» Task data

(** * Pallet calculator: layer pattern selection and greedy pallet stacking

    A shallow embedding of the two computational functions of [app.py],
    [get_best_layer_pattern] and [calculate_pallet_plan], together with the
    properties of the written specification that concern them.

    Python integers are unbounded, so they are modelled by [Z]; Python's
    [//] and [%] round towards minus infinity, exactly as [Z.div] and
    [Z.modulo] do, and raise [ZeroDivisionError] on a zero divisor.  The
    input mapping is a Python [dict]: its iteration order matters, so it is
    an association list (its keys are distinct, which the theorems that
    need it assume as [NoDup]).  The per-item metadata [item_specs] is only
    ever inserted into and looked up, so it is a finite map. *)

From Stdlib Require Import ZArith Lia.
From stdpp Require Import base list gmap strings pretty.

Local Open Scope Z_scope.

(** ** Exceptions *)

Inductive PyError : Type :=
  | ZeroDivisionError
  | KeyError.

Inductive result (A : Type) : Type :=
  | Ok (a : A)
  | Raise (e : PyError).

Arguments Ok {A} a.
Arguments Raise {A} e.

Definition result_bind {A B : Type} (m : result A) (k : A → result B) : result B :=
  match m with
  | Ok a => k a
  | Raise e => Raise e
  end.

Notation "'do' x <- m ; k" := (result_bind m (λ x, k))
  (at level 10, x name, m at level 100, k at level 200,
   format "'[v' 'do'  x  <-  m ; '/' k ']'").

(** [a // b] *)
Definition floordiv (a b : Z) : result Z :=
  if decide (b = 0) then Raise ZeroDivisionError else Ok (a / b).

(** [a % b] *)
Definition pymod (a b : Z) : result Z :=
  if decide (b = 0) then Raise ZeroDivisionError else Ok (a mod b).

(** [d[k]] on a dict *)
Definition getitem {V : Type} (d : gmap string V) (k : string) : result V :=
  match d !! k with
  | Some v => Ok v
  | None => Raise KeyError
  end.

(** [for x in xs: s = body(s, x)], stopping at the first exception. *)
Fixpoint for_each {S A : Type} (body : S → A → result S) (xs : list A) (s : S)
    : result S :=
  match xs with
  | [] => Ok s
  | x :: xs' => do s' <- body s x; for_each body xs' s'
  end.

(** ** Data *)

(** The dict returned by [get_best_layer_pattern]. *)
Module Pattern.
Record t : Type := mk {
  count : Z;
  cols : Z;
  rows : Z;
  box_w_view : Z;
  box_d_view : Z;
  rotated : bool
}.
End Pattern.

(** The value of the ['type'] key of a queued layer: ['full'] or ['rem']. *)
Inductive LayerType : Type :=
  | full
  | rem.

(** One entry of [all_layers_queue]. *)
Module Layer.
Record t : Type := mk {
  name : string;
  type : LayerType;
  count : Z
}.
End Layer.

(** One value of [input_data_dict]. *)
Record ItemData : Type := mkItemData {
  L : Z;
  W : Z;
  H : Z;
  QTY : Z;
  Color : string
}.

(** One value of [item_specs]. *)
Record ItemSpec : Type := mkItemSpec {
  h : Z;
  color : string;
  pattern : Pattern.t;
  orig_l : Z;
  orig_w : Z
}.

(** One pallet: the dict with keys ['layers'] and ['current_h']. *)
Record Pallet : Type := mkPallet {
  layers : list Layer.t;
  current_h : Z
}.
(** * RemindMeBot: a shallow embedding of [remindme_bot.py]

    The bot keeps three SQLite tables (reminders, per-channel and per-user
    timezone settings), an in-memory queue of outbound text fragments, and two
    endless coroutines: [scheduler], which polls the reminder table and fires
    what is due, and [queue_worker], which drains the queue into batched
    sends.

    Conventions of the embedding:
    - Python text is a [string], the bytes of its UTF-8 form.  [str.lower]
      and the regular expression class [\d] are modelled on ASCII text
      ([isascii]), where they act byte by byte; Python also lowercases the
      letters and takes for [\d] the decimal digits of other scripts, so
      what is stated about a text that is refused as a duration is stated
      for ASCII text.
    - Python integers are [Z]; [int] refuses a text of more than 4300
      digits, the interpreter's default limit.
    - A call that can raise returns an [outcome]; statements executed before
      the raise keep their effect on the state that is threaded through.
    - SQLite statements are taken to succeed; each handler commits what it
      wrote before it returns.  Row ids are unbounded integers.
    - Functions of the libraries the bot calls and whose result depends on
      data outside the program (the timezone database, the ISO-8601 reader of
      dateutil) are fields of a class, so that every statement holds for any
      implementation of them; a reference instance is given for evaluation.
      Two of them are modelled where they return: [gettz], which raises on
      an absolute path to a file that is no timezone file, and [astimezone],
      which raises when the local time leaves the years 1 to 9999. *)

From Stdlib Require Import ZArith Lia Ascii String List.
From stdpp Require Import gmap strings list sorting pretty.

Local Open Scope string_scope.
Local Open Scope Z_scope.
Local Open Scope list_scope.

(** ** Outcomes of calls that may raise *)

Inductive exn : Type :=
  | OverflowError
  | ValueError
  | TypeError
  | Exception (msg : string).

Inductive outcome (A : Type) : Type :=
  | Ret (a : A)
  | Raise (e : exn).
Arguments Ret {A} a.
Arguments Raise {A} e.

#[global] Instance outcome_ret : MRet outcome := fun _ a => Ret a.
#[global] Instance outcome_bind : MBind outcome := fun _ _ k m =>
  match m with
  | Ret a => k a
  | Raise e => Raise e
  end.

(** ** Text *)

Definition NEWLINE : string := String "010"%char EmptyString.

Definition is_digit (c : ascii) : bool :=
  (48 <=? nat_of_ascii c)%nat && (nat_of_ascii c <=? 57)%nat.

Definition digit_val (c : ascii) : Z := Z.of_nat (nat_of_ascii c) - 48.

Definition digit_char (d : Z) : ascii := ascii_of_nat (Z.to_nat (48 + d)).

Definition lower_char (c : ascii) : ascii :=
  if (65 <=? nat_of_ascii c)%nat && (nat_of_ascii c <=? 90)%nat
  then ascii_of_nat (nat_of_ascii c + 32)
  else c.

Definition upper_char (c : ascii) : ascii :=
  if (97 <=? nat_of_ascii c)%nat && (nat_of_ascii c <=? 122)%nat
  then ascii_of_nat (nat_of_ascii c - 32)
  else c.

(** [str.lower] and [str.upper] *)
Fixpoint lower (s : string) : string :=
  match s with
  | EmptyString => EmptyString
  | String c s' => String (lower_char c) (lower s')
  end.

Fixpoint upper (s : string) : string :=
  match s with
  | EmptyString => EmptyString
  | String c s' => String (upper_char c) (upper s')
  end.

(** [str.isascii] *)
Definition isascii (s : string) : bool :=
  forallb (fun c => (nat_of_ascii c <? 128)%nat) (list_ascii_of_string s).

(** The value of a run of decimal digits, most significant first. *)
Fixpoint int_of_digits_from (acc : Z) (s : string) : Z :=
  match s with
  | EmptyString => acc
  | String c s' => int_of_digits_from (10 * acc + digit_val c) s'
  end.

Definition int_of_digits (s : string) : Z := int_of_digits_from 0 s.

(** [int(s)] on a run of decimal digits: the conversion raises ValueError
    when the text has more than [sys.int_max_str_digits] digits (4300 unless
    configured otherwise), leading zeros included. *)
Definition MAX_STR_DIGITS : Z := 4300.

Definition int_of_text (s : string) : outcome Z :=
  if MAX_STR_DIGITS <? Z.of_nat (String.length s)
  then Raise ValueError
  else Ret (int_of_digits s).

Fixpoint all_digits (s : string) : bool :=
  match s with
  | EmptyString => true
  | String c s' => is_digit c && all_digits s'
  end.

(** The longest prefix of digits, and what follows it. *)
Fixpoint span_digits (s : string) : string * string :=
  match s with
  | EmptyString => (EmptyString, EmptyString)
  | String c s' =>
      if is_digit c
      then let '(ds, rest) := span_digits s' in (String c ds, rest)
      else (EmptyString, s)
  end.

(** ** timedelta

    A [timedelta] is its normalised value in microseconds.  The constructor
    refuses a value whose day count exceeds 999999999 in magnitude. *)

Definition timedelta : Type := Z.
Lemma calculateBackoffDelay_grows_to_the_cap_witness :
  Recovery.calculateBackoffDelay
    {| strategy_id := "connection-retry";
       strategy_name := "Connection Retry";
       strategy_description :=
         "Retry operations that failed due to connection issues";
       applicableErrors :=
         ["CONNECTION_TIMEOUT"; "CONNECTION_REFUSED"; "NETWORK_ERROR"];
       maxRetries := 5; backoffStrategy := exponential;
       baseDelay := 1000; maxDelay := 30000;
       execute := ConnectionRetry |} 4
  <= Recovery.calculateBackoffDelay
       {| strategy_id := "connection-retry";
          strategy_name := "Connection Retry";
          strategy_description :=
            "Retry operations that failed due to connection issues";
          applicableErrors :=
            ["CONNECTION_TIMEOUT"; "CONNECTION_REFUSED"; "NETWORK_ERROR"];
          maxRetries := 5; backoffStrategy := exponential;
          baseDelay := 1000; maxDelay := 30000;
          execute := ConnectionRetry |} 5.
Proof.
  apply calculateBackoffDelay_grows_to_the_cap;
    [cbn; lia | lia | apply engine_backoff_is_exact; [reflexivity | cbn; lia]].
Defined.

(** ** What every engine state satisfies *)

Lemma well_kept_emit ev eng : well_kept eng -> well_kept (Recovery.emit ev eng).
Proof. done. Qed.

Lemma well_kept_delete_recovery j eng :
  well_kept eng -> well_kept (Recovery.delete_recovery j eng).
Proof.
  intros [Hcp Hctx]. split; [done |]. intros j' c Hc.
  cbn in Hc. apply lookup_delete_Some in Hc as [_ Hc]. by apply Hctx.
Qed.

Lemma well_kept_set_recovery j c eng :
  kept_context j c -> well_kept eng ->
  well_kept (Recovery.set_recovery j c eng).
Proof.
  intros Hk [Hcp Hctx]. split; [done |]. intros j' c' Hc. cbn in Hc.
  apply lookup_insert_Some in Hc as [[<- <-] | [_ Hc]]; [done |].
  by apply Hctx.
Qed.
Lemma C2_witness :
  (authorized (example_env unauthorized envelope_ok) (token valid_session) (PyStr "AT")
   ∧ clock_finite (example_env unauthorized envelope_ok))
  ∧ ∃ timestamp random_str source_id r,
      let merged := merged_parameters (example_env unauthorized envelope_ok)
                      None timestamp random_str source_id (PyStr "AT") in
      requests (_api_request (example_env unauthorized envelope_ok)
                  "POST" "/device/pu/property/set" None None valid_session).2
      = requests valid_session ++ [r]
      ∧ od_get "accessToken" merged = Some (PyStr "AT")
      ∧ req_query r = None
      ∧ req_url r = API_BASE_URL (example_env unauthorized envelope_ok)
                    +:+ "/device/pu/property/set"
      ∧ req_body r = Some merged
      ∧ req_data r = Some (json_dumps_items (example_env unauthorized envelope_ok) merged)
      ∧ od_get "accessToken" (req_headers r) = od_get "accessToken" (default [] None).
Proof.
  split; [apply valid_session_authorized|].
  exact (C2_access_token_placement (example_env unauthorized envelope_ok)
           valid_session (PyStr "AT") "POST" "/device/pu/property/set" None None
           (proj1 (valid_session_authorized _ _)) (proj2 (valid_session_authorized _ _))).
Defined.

» What the task asks
Please give back, exactly as it stands above, the stretch from the line with "Inductive exn : Type" through the line with "Definition MAX_STR_DIGITS : Z := 4300.", and no line outside it.

» Output below
Inductive exn : Type :=
  | OverflowError
  | ValueError
  | TypeError
  | Exception (msg : string).

Inductive outcome (A : Type) : Type :=
  | Ret (a : A)
  | Raise (e : exn).
Arguments Ret {A} a.
Arguments Raise {A} e.

#[global] Instance outcome_ret : MRet outcome := fun _ a => Ret a.
#[global] Instance outcome_bind : MBind outcome := fun _ _ k m =>
  match m with
  | Ret a => k a
  | Raise e => Raise e
  end.

(** ** Text *)

Definition NEWLINE : string := String "010"%char EmptyString.

Definition is_digit (c : ascii) : bool :=
  (48 <=? nat_of_ascii c)%nat && (nat_of_ascii c <=? 57)%nat.

Definition digit_val (c : ascii) : Z := Z.of_nat (nat_of_ascii c) - 48.

Definition digit_char (d : Z) : ascii := ascii_of_nat (Z.to_nat (48 + d)).

Definition lower_char (c : ascii) : ascii :=
  if (65 <=? nat_of_ascii c)%nat && (nat_of_ascii c <=? 90)%nat
  then ascii_of_nat (nat_of_ascii c + 32)
  else c.

Definition upper_char (c : ascii) : ascii :=
  if (97 <=? nat_of_ascii c)%nat && (nat_of_ascii c <=? 122)%nat
  then ascii_of_nat (nat_of_ascii c - 32)
  else c.

(** [str.lower] and [str.upper] *)
Fixpoint lower (s : string) : string :=
  match s with
  | EmptyString => EmptyString
  | String c s' => String (lower_char c) (lower s')
  end.

Fixpoint upper (s : string) : string :=
  match s with
  | EmptyString => EmptyString
  | String c s' => String (upper_char c) (upper s')
  end.

(** [str.isascii] *)
Definition isascii (s : string) : bool :=
  forallb (fun c => (nat_of_ascii c <? 128)%nat) (list_ascii_of_string s).

(** The value of a run of decimal digits, most significant first. *)
Fixpoint int_of_digits_from (acc : Z) (s : string) : Z :=
  match s with
  | EmptyString => acc
  | String c s' => int_of_digits_from (10 * acc + digit_val c) s'
  end.

Definition int_of_digits (s : string) : Z := int_of_digits_from 0 s.

(** [int(s)] on a run of decimal digits: the conversion raises ValueError
    when the text has more than [sys.int_max_str_digits] digits (4300 unless
    configured otherwise), leading zeros included. *)
Definition MAX_STR_DIGITS : Z := 4300.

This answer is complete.